> [EXERCISE]: Find the line containing "handlers of one" in the entries below. Restate it and each line after it, word for word, up to and including the line containing "Local Open Scope Z_scope.".

> [GIVEN DATA]:
..............................
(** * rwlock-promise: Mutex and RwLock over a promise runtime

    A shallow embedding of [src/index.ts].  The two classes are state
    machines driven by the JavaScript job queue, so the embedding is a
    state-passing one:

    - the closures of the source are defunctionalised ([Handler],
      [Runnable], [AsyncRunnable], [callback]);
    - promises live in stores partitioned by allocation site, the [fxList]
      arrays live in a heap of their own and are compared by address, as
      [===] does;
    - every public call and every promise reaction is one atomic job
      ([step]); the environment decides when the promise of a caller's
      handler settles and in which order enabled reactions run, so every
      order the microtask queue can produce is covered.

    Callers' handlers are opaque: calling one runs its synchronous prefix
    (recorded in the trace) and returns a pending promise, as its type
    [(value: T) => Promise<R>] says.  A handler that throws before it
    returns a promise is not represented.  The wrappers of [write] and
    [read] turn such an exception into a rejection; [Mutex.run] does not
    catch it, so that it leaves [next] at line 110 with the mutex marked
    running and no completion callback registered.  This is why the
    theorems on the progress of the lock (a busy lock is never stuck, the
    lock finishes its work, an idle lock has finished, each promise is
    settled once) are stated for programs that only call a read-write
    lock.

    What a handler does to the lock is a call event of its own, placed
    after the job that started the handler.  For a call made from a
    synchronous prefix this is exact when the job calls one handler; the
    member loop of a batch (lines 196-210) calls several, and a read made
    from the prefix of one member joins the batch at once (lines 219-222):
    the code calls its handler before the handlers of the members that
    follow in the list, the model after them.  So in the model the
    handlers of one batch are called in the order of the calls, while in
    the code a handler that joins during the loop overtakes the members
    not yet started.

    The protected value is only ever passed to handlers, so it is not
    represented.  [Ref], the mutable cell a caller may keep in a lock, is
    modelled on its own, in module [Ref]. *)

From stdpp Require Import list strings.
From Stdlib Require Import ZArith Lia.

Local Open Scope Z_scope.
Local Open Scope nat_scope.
..............................
> [EXERCISE RESPONSE]:
    handlers of one batch are called in the order of the calls, while in
    the code a handler that joins during the loop overtakes the members
    not yet started.

    The protected value is only ever passed to handlers, so it is not
    represented.  [Ref], the mutable cell a caller may keep in a lock, is
    modelled on its own, in module [Ref]. *)

From stdpp Require Import list strings.
From Stdlib Require Import ZArith Lia.

Local Open Scope Z_scope.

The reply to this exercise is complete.